Into a new year . . .

I can't believe it . . . can you?
Time has passed so quickly.  It seems incredible that we're about to enter another year.

Nonetheless, I'm sure we'd all agree that 2016 has given us more than enough to ponder on . . . more than enough by way of fear, anxiety and uncertainty.

This was brought home to me very forcibly when I learned that an armed gunman is currently guarding the crib at Canterbury Cathedral.

But the year has featured many differing anxieties, and a question has come to the fore.

What, would you say, is the chief concern for the voting populace?
Bill Clinton, who was confident that he knew the answer, made "it's the economy, stupid!" his election slogan.

However, this past year has shown that Clinton could well have been mistaken.  Attitudes and priorities have changed.
As the previous Chancellor of the Exchequer, George Osborne, observed recently:
" . . . what's interesting is we've moved more to a politics of identity than a politics of the economy".

It would appear that it's no longer simply a matter of financial viability,  it's also a question of who we are . . . of how we are valued.  As we said the other week, it's those at the bottom of society's pyramid who, anxious about their position in an uncertain future, are finally demanding recognition.

Not only that, during the past year we, in the UK, have seen cracks appear in the very fabric of our stressed society, cracks that are spreading and widening.

We have a fractured NHS, a fractured rural transport service, a fractured prison system, a fractured care facility, and who can deny the fractures permeating the country's two main political parties.

Has truth become another casualty of this destructive period?
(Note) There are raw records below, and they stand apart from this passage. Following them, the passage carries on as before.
(* ===== verification/Instrum.v ===== *)
(** * The state machine of MIB operations (src/pysnmp/smi/instrum.py)

    A GET, a GETNEXT or a SET is a run of [flipFlopFsm]: each state is a pass
    of one method of the MIB tree over all bindings, and the table says which
    state follows a pass that succeeded or failed.  The methods of the tree are
    the argument [handler]; Scalars.v supplies them. *)
From S2P Require Export Errors.

Module Instrum.

Inductive fsm_state : Type :=
  | start | readTest | readGet | readTestNext | readGetNext | writeTest | writeCommit
  | writeCleanup | writeUndo | stop.
Inductive fsm_status : Type := ok | err.

#[global] Instance fsm_state_eq_dec : EqDecision fsm_state.
Proof. solve_decision. Defined.
#[global] Instance fsm_status_eq_dec : EqDecision fsm_status.
Proof. solve_decision. Defined.

(** The state ["*"] is [None]. *)
Abbreviation fsm_table := (dict (option fsm_state * fsm_status) fsm_state).

Definition fsmReadVar : fsm_table :=
  [((Some start, ok), readTest); ((Some readTest, ok), readGet); ((Some readGet, ok), stop);
   ((None, err), stop)].
Definition fsmReadNextVar : fsm_table :=
  [((Some start, ok), readTestNext); ((Some readTestNext, ok), readGetNext);
   ((Some readGetNext, ok), stop); ((None, err), stop)].
Definition fsmWriteVar : fsm_table :=
  [((Some start, ok), writeTest); ((Some writeTest, ok), writeCommit);
   ((Some writeCommit, ok), writeCleanup); ((Some writeCleanup, ok), readTest);
   ((Some readTest, ok), readGet); ((Some readGet, ok), stop);
   ((Some writeTest, err), writeCleanup); ((Some writeCommit, err), writeUndo);
   ((Some writeUndo, ok), readTest);
   ((Some readTest, err), stop); ((Some readGet, err), stop); ((None, err), stop)].

(** [fsmTable[(state, status)]], else [fsmTable[("*", status)]] *)
Definition transition (fsmTable : fsm_table) (st : fsm_state) (status : fsm_status) :
    option fsm_state :=
  match dget fsmTable (Some st, status) with
  | Some s => Some s
  | None => dget fsmTable (None, status)
  end.

Section fsm.
Context {S : Type}.

(** A method of the tree on one binding, at its position in the request *)
Context (handler : fsm_state → nat → var_bind → M exn S (option var_bind)).

(** The [for] loop: the bindings the methods return, and the SMI error that
    broke it off; any other exception leaves the operation. *)
Fixpoint pass (st : fsm_state) (idx : nat) (inputVarBinds : list var_bind) :
    M exn S (list var_bind * option exn) := fun s =>
  match inputVarBinds with
  | [] => (Ok ([], None), s)
  | vb :: rest =>
      match handler st idx vb s with
      | (Err e, s') => if is_SmiError e then (Ok ([], Some e), s') else (Err e, s')
      | (Ok rval, s') =>
          match pass st (Datatypes.S idx) rest s' with
          | (Err e, s'') => (Err e, s'')
          | (Ok (outs, e), s'') => (Ok (option_list rval ++ outs, e), s'')
          end
      end
  end.

(** The [while] loop from [(st, status)], with the first error and the output
    so far; [None] is a loop that [fuel] rounds do not finish. *)
Fixpoint run_fsm (fuel : nat) (fsmTable : fsm_table) (inputVarBinds : list var_bind)
    (st : fsm_state) (status : fsm_status) (origExc : option exn)
    (outputVarBinds : list var_bind) (s : S) : option (result exn (list var_bind) * S) :=
  match fuel with
  | O => None
  | Datatypes.S fuel' =>
      match transition fsmTable st status with
      | None => Some (Err (SmiError "Unresolved FSM state"), s)
      | Some stop =>
          match origExc with
          | Some e => Some (Err e, s)
          | None => Some (Ok outputVarBinds, s)
          end
      | Some st' =>
          match pass st' 0 inputVarBinds s with
          | (Err e, s') => Some (Err e, s')
          | (Ok (outs, e), s') =>
              run_fsm fuel' fsmTable inputVarBinds st' (if e then err else ok)
                (match origExc with Some _ => origExc | None => e end)
                (outputVarBinds ++ outs) s'
          end
      end
  end.

(** Six passes and the final transition are enough for the three tables
    ([fsm_terminates]). *)
Definition rounds : nat := 7.
Definition flipFlopFsm (fsmTable : fsm_table) (inputVarBinds : list var_bind) :
    M exn S (list var_bind) := fun s =>
  match run_fsm rounds fsmTable inputVarBinds start ok None [] s with
  | Some r => r
  | None => (Err (SmiError "Unresolved FSM state"), s)
  end.

Definition readVars : list var_bind → M exn S (list var_bind) := flipFlopFsm fsmReadVar.
Definition readNextVars : list var_bind → M exn S (list var_bind) := flipFlopFsm fsmReadNextVar.
Definition writeVars : list var_bind → M exn S (list var_bind) := flipFlopFsm fsmWriteVar.

(** ** Termination *)

(** How many more rounds a state can take, in any of the three tables *)
Definition rank (st : fsm_state) (status : fsm_status) : nat :=
  match status, st with
  | ok, start => 7
  | ok, writeTest => 6
  | ok, writeCommit => 5
  | ok, writeCleanup | ok, writeUndo => 4
  | ok, readTest | ok, readTestNext => 3
  | ok, readGet | ok, readGetNext => 2
  | err, writeTest => 5
  | err, writeCommit => 5
  | err, _ => 1
  | ok, stop => 1
  end.

Definition tables : list fsm_table := [fsmReadVar; fsmReadNextVar; fsmWriteVar].

Lemma transition_rank t st status st' status' : t ∈ tables →
  transition t st status = Some st' → st' = stop ∨ (rank st' status' < rank st status)%nat.
Proof.
  intros Ht. unfold tables in Ht. rewrite !elem_of_cons in Ht.
  destruct Ht as [->|[->|[->|[]%not_elem_of_nil]]];
    destruct st, status; cbv; intros [= <-]; try (by left); right; destruct status'; lia.
Qed.

Lemma run_fsm_total t fuel vbs st status exc outs s : t ∈ tables →
  (rank st status <= fuel)%nat → is_Some (run_fsm fuel t vbs st status exc outs s).
Proof.
  intros Ht. revert st status exc outs s.
  induction fuel as [|fuel IH]; intros st status exc outs s Hr.
  { destruct st, status; cbn in Hr; lia. }
  cbn [run_fsm]. destruct (transition t st status) as [st'|] eqn:E; [|by eauto].
  pose proof (λ status', transition_rank t st status st' status' Ht E) as Hrank.
  assert (H : st' = stop ∨ ∀ status', (rank st' status' < rank st status)%nat).
  { destruct (decide (st' = stop)); [by left|right]. intros status'.
    by destruct (Hrank status'). }
  destruct (pass st' 0 vbs s) as [[[outs' e]|e] s'];
    [|by destruct st'; eauto; destruct exc; eauto].
  destruct H as [->|H]; [destruct exc; eauto|].
  specialize (IH st' (if e then err else ok) (match exc with Some _ => exc | None => e end)
    (outs ++ outs') s'). destruct st'; try (by destruct exc; eauto); apply IH;
    specialize (H (if e then err else ok)); lia.
Qed.

(** More rounds change nothing. *)
Lemma run_fsm_mono t fuel vbs st status exc outs s r :
  run_fsm fuel t vbs st status exc outs s = Some r →
  ∀ fuel', (fuel <= fuel')%nat → run_fsm fuel' t vbs st status exc outs s = Some r.
Proof.
  revert st status exc outs s. induction fuel as [|fuel IH]; [done|].
  intros st status exc outs s Hr [|fuel'] Hf; [lia|]. cbn [run_fsm] in *.
  destruct (transition t st status) as [[]|]; try done;
    (destruct (pass _ 0 vbs s) as [[[outs' e]|e] s']; [|done]; apply (IH _ _ _ _ _ Hr); lia).
Qed.

(** C18. A MIB operation ends: whatever the methods of the tree do, each of the
    three state machines stops within seven rounds, and [flipFlopFsm] is what
    the loop computes however long it is left to run. *)
Theorem fsm_terminates t vbs s : t ∈ tables →
  ∀ fuel, (rounds <= fuel)%nat →
  run_fsm fuel t vbs start ok None [] s = Some (flipFlopFsm t vbs s).
Proof.
  intros Ht fuel Hf. unfold flipFlopFsm.
  destruct (run_fsm_total t rounds vbs start ok None [] s Ht) as [r Hr]; [done|].
  rewrite Hr. by eapply run_fsm_mono.
Qed.

(** ** One round at a time *)
Lemma run_fsm_step n t vbs st status exc outs s st' :
  transition t st status = Some st' → st' ≠ stop →
  run_fsm (Datatypes.S n) t vbs st status exc outs s =
    match pass st' 0 vbs s with
    | (Err e, s') => Some (Err e, s')
    | (Ok (o, e), s') =>
        run_fsm n t vbs st' (if e then err else ok) (match exc with Some _ => exc | None => e end)
          (outs ++ o) s'
    end.
Proof. intros H Hs. cbn [run_fsm]. rewrite H. by destruct st'. Qed.

Lemma run_fsm_stop n t vbs st status exc outs s :
  transition t st status = Some stop →
  run_fsm (Datatypes.S n) t vbs st status exc outs s =
    Some (match exc with Some e => Err e | None => Ok outs end, s).
Proof. intros H. cbn [run_fsm]. rewrite H. by destruct exc. Qed.

(** ** What the passes change *)
Lemma pass_rel (R : S → S → Prop) `{!PreOrder R} st :
  (∀ idx vb s, R s (handler st idx vb s).2) →
  ∀ vbs idx s, R s (pass st idx vbs s).2.
Proof.
  intros H vbs. induction vbs as [|vb vbs IH]; intros idx s; cbn [pass]; [reflexivity|].
  specialize (H idx vb s). destruct (handler st idx vb s) as [[rval|e] s']; cbn in *.
  - specialize (IH (Datatypes.S idx) s'). destruct (pass _ _ vbs s') as [[[outs e]|e] s''];
      cbn in *; by etrans.
  - by destruct (is_SmiError e).
Qed.

(** A pass that goes through on every binding, one state after another. *)
Lemma pass_step st idx vb vbs s rval s' outs s'' :
  handler st idx vb s = (Ok rval, s') →
  pass st (Datatypes.S idx) vbs s' = (Ok (outs, None), s'') →
  pass st idx (vb :: vbs) s = (Ok (option_list rval ++ outs, None), s'').
Proof. intros H1 H2. cbn [pass]. by rewrite H1, H2. Qed.

(** The states that neither commit nor undo. *)
Definition harmless (st : fsm_state) : bool :=
  match st with writeCommit | writeUndo => false | _ => true end.

(** A SET whose test phase fails goes on to the cleanup and the reads only. *)
Lemma writeVars_test_fails (R : S → S → Prop) `{!PreOrder R} vbs s outs e s1 :
  (∀ st idx vb s, harmless st = true →
     R s (handler st idx vb s).2) →
  pass writeTest 0 vbs s = (Ok (outs, Some e), s1) →
  R s (writeVars vbs s).2 ∧ ∃ e', (writeVars vbs s).1 = Err e'.
Proof.
  intros HR Ht.
  assert (HP : ∀ st, harmless st = true →
    ∀ s, R s (pass st 0 vbs s).2) by (intros; apply pass_rel; auto).
  pose proof (HP writeTest eq_refl s) as H1. rewrite Ht in H1. cbn in H1.
  unfold writeVars, flipFlopFsm, rounds.
  rewrite (run_fsm_step _ _ _ _ _ _ _ _ writeTest) by done. rewrite Ht. cbn iota beta.
  rewrite (run_fsm_step _ _ _ _ _ _ _ _ writeCleanup) by done.
  pose proof (HP writeCleanup eq_refl s1) as H2.
  pose proof (transitivity H1 H2) as H12.
  destruct (pass writeCleanup 0 vbs s1) as [[[o2 e2]|e2] s2]; cbn in H12;
    [|split; [done|eauto]].
  destruct e2 as [e2|]; [rewrite run_fsm_stop by done; cbn; split; [done|eauto]|].
  rewrite (run_fsm_step _ _ _ _ _ _ _ _ readTest) by done.
  pose proof (transitivity H12 (HP readTest eq_refl s2)) as H3.
  destruct (pass readTest 0 vbs s2) as [[[o3 e3]|e3] s3]; cbn in H3; [|split; [done|eauto]].
  destruct e3 as [e3|]; [rewrite run_fsm_stop by done; cbn; split; [done|eauto]|].
  rewrite (run_fsm_step _ _ _ _ _ _ _ _ readGet) by done.
  pose proof (transitivity H3 (HP readGet eq_refl s3)) as H4.
  destruct (pass readGet 0 vbs s3) as [[[o4 e4]|e4] s4]; cbn in H4; [|split; [done|eauto]].
  destruct e4; (rewrite run_fsm_stop by done; cbn; split; [done|eauto]).
Qed.

(** A SET whose tests and commits succeed. *)
Lemma writeVars_commits vbs s s1 s2 s3 s4 o1 o2 o3 o4 outs s5 :
  pass writeTest 0 vbs s = (Ok (o1, None), s1) →
  pass writeCommit 0 vbs s1 = (Ok (o2, None), s2) →
  pass writeCleanup 0 vbs s2 = (Ok (o3, None), s3) →
  pass readTest 0 vbs s3 = (Ok (o4, None), s4) →
  pass readGet 0 vbs s4 = (Ok (outs, None), s5) →
  writeVars vbs s = (Ok (o1 ++ o2 ++ o3 ++ o4 ++ outs), s5).
Proof.
  intros H1 H2 H3 H4 H5.
  unfold writeVars, flipFlopFsm, rounds.
  rewrite (run_fsm_step _ _ _ _ _ _ _ _ writeTest) by done. rewrite H1. cbn iota beta.
  rewrite (run_fsm_step _ _ _ _ _ _ _ _ writeCommit) by done. rewrite H2. cbn iota beta.
  rewrite (run_fsm_step _ _ _ _ _ _ _ _ writeCleanup) by done. rewrite H3. cbn iota beta.
  rewrite (run_fsm_step _ _ _ _ _ _ _ _ readTest) by done. rewrite H4. cbn iota beta.
  rewrite (run_fsm_step _ _ _ _ _ _ _ _ readGet) by done. rewrite H5.
  rewrite run_fsm_stop by done. cbn. by rewrite <- !app_assoc.
Qed.

(** A SET whose commit phase fails unwinds over all its bindings, and reads
    them; what a read raises that is no SMI error replaces the commit's error. *)
Lemma writeVars_unwinds vbs s s1 s2 s3 s4 o1 o2 o3 e e' :
  pass writeTest 0 vbs s = (Ok (o1, None), s1) →
  pass writeCommit 0 vbs s1 = (Ok (o2, Some e), s2) →
  pass writeUndo 0 vbs s2 = (Ok (o3, None), s3) →
  pass readTest 0 vbs s3 = (Err e', s4) →
  writeVars vbs s = (Err e', s4).
Proof.
  intros H1 H2 H3 H4. unfold writeVars, flipFlopFsm, rounds.
  rewrite (run_fsm_step _ _ _ _ _ _ _ _ writeTest) by done. rewrite H1.
  rewrite (run_fsm_step _ _ _ _ _ _ _ _ writeCommit) by done. rewrite H2.
  rewrite (run_fsm_step _ _ _ _ _ _ _ _ writeUndo) by done. rewrite H3.
  rewrite (run_fsm_step _ _ _ _ _ _ _ _ readTest) by done. by rewrite H4.
Qed.

(** A GETNEXT whose two passes succeed. *)
Lemma readNextVars_passes vbs s s1 s2 o1 outs :
  pass readTestNext 0 vbs s = (Ok (o1, None), s1) →
  pass readGetNext 0 vbs s1 = (Ok (outs, None), s2) →
  readNextVars vbs s = (Ok (o1 ++ outs), s2).
Proof.
  intros H1 H2. unfold readNextVars, flipFlopFsm, rounds.
  rewrite (run_fsm_step _ _ _ _ _ _ _ _ readTestNext) by done. rewrite H1. cbn iota beta.
  rewrite (run_fsm_step _ _ _ _ _ _ _ _ readGetNext) by done. rewrite H2. cbn iota beta.
  by rewrite run_fsm_stop.
Qed.

(** A pass that is broken off. *)
Lemma pass_breaks st vbs1 vb vbs2 : ∀ idx s outs s1 e s2,
  pass st idx vbs1 s = (Ok (outs, None), s1) →
  handler st (idx + length vbs1) vb s1 = (Err e, s2) →
  pass st idx (vbs1 ++ vb :: vbs2) s =
    (if is_SmiError e then Ok (outs, Some e) else Err e, s2).
Proof.
  induction vbs1 as [|vb1 vbs1 IH]; intros idx s outs s1 e s2; cbn [pass app length].
  - intros [= <- <-]. rewrite Nat.add_0_r. intros ->. by destruct (is_SmiError e).
  - destruct (handler st idx vb1 s) as [[rval|?] s']; [|by destruct (is_SmiError _)].
    destruct (pass st (Datatypes.S idx) vbs1 s') as [[[o [?|]]|?] s''] eqn:E; try done.
    intros [= <- <-]. rewrite Nat.add_succ_r, <- Nat.add_succ_l. intros Hh.
    rewrite (IH _ _ _ _ _ _ E Hh). by destruct (is_SmiError e).
Qed.
End fsm.

Arguments pass_breaks {S} handler st vbs1 vb vbs2.

Lemma fsm_terminates_witness :
  run_fsm (S := unit) (λ st idx vb s, (Ok (Some vb), s)) 9 fsmReadVar [([1], VNull)] start ok None [] tt
    = Some (flipFlopFsm (λ st idx vb s, (Ok (Some vb), s)) fsmReadVar [([1], VNull)] tt).
Proof. apply fsm_terminates; [left|vm_compute; lia]. Defined.
End Instrum.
Are we truly in a 'post truth' society?

But let's pause and reflect . . . is all this fracturing a bad thing?  Not necessarily.   As a wise man once said, cracks exist to let the light come in.
We'll need a guiding light to lead us through the darkness ahead.
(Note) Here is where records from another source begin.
(* ===== verification/Rows.v ===== *)
(** * Conceptual rows (MibTableColumn and MibTableRow of
      src/pysnmp/smi/mibs/SNMPv2-SMI.py)

    A write to a cell that is not there, or to the status of a row, asks for the
    whole row: the column raises [RowCreationWanted] or [RowDestructionWanted] in
    each phase of the SET, and the row does the phase on its other columns and on
    the rows that augment it.  Rows are named by their OID in one dictionary, as
    [importSymbols] finds them.  A column is a [MibScalar] with the instances it is
    about to create or destroy; its [protoInstance] is [MibScalarInstance]. *)
From S2P Require Export RowStatus TableIndex.
#[local] Open Scope Z_scope.

Module Rows.
Export Scalars.

(** [MibTableColumn] *)
Record column : Type := mk_column {
  c_access : access;
  c_tag : value_tag;
  c_syntax : syntax;
  c_status : bool;              (* the syntax is a RowStatus *)
  optional : bool;
  c_version : Z;
  c_vars : @Indices.OidOrderedDict instance;
  createdInstances : dict oid (option instance);
  destroyedInstances : dict oid instance;
  rowOpWanted : dict oid exn;
}.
This seems the perfect moment to share a speech from 'A Sleep of Prisoners' by Christopher Fry.

Surely these words have never been more timely:

Dark and cold we may be, but this
Is no winter now.  The frozen misery
Of centuries breaks, cracks, begins to move;
The thunder is the thunder of the floes,
The thaw, the flood, the upstart Spring.

Thank God our time is now when wrong
Comes up to face us everywhere,
Never to leave us till we take
The longest stride of soul men ever took.
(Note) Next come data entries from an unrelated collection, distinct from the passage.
Lemma sorted_keys_strict {V} (d : @Indices.OidOrderedDict V) : Indices.wf d →
  StronglySorted (λ a b, tuple_ltb a b = true) (sorted_keys d).
Proof.
  intros Hwf. destruct (Indices.ordered_wf d Hwf) as (Hwf' & Hd & Hb).
  destruct (Indices.wf_sorted _ Hwf' Hd) as [Hs _].
  assert (Hnd : NoDup (sorted_keys d)) by (rewrite sorted_keys_perm by done; apply Hwf).
  unfold sorted_keys in *. revert Hnd. induction Hs as [|k ks Hs IH Hall]; intros Hnd; [constructor|].
  apply NoDup_cons in Hnd as [Hk Hnd]. constructor; [by apply IH|]. rewrite Forall_forall in *.
  intros k' Hk'. rewrite tuple_ltb_leb, negb_true_iff. destruct (tuple_leb k' k) eqn:Eq; [|done].
  destruct Hk. by rewrite (tuple_leb_antisym k k' (Hall k' Hk') Eq).
Qed.
Lemma increasing_app l1 l2 : increasing l1 → increasing l2 →
  (∀ a b, a ∈ l1 → b ∈ l2 → tuple_ltb a.1 b.1 = true) → increasing (l1 ++ l2).
Proof.
  unfold increasing. induction 1 as [|a l1 H1 IH Hall]; intros H2 Hab; [done|]. cbn. constructor.
  - apply IH; [done|]. intros x y Hx. apply Hab. by right.
  - apply Forall_app. split; [done|]. apply Forall_forall. intros b Hb. apply Hab; [left|done].
Qed.
Lemma under_increasing {V} (d : @Indices.OidOrderedDict V) L : Indices.wf d →
  (∀ k, k ∈ dkeys (Indices.base d) → increasing (L k)) →
  (∀ k k' a b, k ∈ dkeys (Indices.base d) → k' ∈ dkeys (Indices.base d) → tuple_ltb k k' = true →
     a ∈ L k → b ∈ L k' → tuple_ltb a.1 b.1 = true) → increasing (under L (sorted_keys d)).
Proof.
  intros Hwf HL Hab. pose proof (sorted_keys_strict d Hwf) as Hs.
  assert (Hin : ∀ k, k ∈ sorted_keys d → k ∈ dkeys (Indices.base d)) by (intros k; by apply elem_of_sorted_keys).
  induction Hs as [|k ks Hs IH Hall]; [constructor|]. cbn. apply increasing_app.
  - apply HL, Hin. by left.
  - apply IH. intros k' Hk'. apply Hin. by right.
  - intros a b Ha Hb. apply list_elem_of_bind in Hb as (k' & Hb & Hk'). rewrite Forall_forall in Hall.
    apply (Hab k k'); try done; [apply Hin; by left|apply Hin; by right|by apply Hall].
Qed.
Lemma apart_increasing {V} (d : @Indices.OidOrderedDict V) L : Indices.wf d → spread d L →
  (∀ k, k ∈ dkeys (Indices.base d) → increasing (L k)) →
  (∀ k vb, k ∈ dkeys (Indices.base d) → vb ∈ L k → k `prefix_of` vb.1) → increasing (under L (sorted_keys d)).
Proof.
  intros Hwf Hap HL Hp. apply under_increasing; [done|done|]. intros k k' a b Hk Hk' Hlt Ha Hb.
  destruct (Hp k a Hk Ha) as [r Hr], (Hp k' b Hk' Hb) as [t Ht]. rewrite Hr, Ht. apply tuple_ltb_ext_both; [done|].
  intros Hpre. destruct (Hap k k' Hk Hk' Hpre) as [->|Hnil]; [by rewrite tuple_ltb_irrefl in Hlt|].
  rewrite Hnil in Ha. by apply elem_of_nil in Ha.
Qed.
Lemma leaves_increasing d : Indices.wf d → increasing (leaves d).
Proof.
  intros Hwf. apply under_increasing; [done| |].
  - intros k _. unfold leaf. destruct (_ ≫= _) as [[|v]|]; repeat constructor.
  - by intros k k' a b _ _ Hlt ->%leaf_names ->%leaf_names.
Qed.

Lemma tree_flat_increasing : tree_ok m → increasing (tree_flat acFun refused m).
Proof.
  intros Hm. apply apart_increasing; [apply Hm|by apply node_flat_spread| |by intros k vb; apply node_flat_names].
  intros k Hk. apply dget_keys in Hk as [nd Hk]. pose proof (tr_nodes _ Hm k nd Hk) as Hok.
  unfold node_flat. rewrite Hk. destruct nd as [sc|v|]; [|constructor|].
  { unfold scalar_flat. destruct (shown _ _ _ _); [apply leaves_increasing, Hok|constructor]. }
  destruct Hok as (r & Hr & Hrok). unfold row_flat, columns_of. rewrite Hr.
  apply apart_increasing; [apply Hrok|apply apart_spread, Hrok| |by eapply columns_flat_names].
  intros cn Hcn. apply dget_keys in Hcn as [c Hc]. unfold columns_flat. rewrite Hc. unfold column_flat.
  destruct (shown _ _ _ _); [|constructor]. apply leaves_increasing. by eapply ro_columns.
Qed.

Lemma first_above_least o l : increasing l →
  match first_above o l with
  | Some vb => vb ∈ l ∧ tuple_ltb o vb.1 = true ∧
      ∀ vb', vb' ∈ l → tuple_ltb o vb'.1 = true → tuple_leb vb.1 vb'.1 = true
  | None => ∀ vb, vb ∈ l → tuple_leb vb.1 o = true
  end.
Proof.
  unfold first_above. induction 1 as [|a l Hl IH Hall]; [by intros vb ?%elem_of_nil|].
  rewrite filter_cons. destruct (decide (tuple_ltb o a.1 = true)) as [Hlt|Hlt].
  - cbn. split; [left|]. split; [done|]. intros vb' [->|Hvb]%elem_of_cons _; [apply leb_refl|].
    rewrite Forall_forall in Hall. by apply tuple_ltb_weaken, Hall.
  - destruct (head _) as [vb|].
    + destruct IH as (Hin & Hvb & Hleast). split; [by right|]. split; [done|].
      intros vb' [->|Hin']%elem_of_cons Ho; [done|by apply Hleast].
    + intros vb [->|Hin]%elem_of_cons; [|by apply IH]. apply tuple_ltb_ge. by apply not_true_is_false.
Qed.
End shows.

(** ** GETNEXT of several names *)
Section operation.
Context {E : Type} (acFun : option (oid → option value_tag → nat → view_type → M exn E bool)).
Context (refused : oid → bool) (m : tree).
Context (coerce : oid → syntax → value → result exn syntax).
Context (clone_status : value → result exn Z) (refuses : oid → value → option exn).
Context (Hac : ∀ f, acFun = Some f → ∀ k n t i (e : E), is_object m k → k `prefix_of` n →
  f n t i read_view e = (Ok (refused k), e)).

Definition answer (vb : var_bind) : var_bind :=
  match first_above vb.1 (tree_flat acFun refused m) with
  | Some vb' => vb'
  | None => (vb.1, VEndOfMibView)
  end.

Lemma pass_next (get : bool) vbs idx (e : E) : tree_ok m →
  Instrum.pass (handler acFun coerce clone_status refuses)
    (if get then Instrum.readGetNext else Instrum.readTestNext) idx vbs (m, e) =
    (Ok (if get then answer <$> vbs else [], None), (m, e)).
Proof using Hac.
  intros Hm. revert idx. induction vbs as [|vb vbs IH]; intros idx; [by destruct get|].
  pose proof (t_next_ok acFun refused m Hac idx vb.1 get vb.2 e Hm) as Ht.
  rewrite <- surjective_pairing in Ht. cbn [Instrum.pass].
  replace (handler acFun coerce clone_status refuses
    (if get then Instrum.readGetNext else Instrum.readTestNext) idx vb (m, e))
    with (t_next acFun get idx vb (m, e)) by (by destruct get).
  rewrite Ht, IH. unfold answer, out. rewrite fmap_cons.
  destruct get, (first_above vb.1 _); done.
Qed.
Affairs are now soul size.
The enterprise is exploration into God.
Where are you making for?  It takes
So many thousand years to wake . . .
But will you wake, for pity's sake

          *         *         *

It's time to say goodbye to 2016.
Let's move together from the birth-pangs of the past into the light of the New Year . . .

Monday, December 19, 2016

What If?

What if there never was a virgin birth,
No cattle bearing witness to the sight;
What if no angels sang of peace on earth,
No star shone tribute in the winter's night?
What if it were a dream? Would aught remain
Within the ashes of a cherished myth
To raise the cry "Hosannah!" and sustain
Man's soaring spirit on the wings of faith?
I know not, Lord, what history would flout
But Christmas bids us leave our flocks for thee,
And calls us, through the darkness of our doubt,
Towards the light of thy nativity.
We need not journey to a distant inn
When faith, and hope, and love are born within.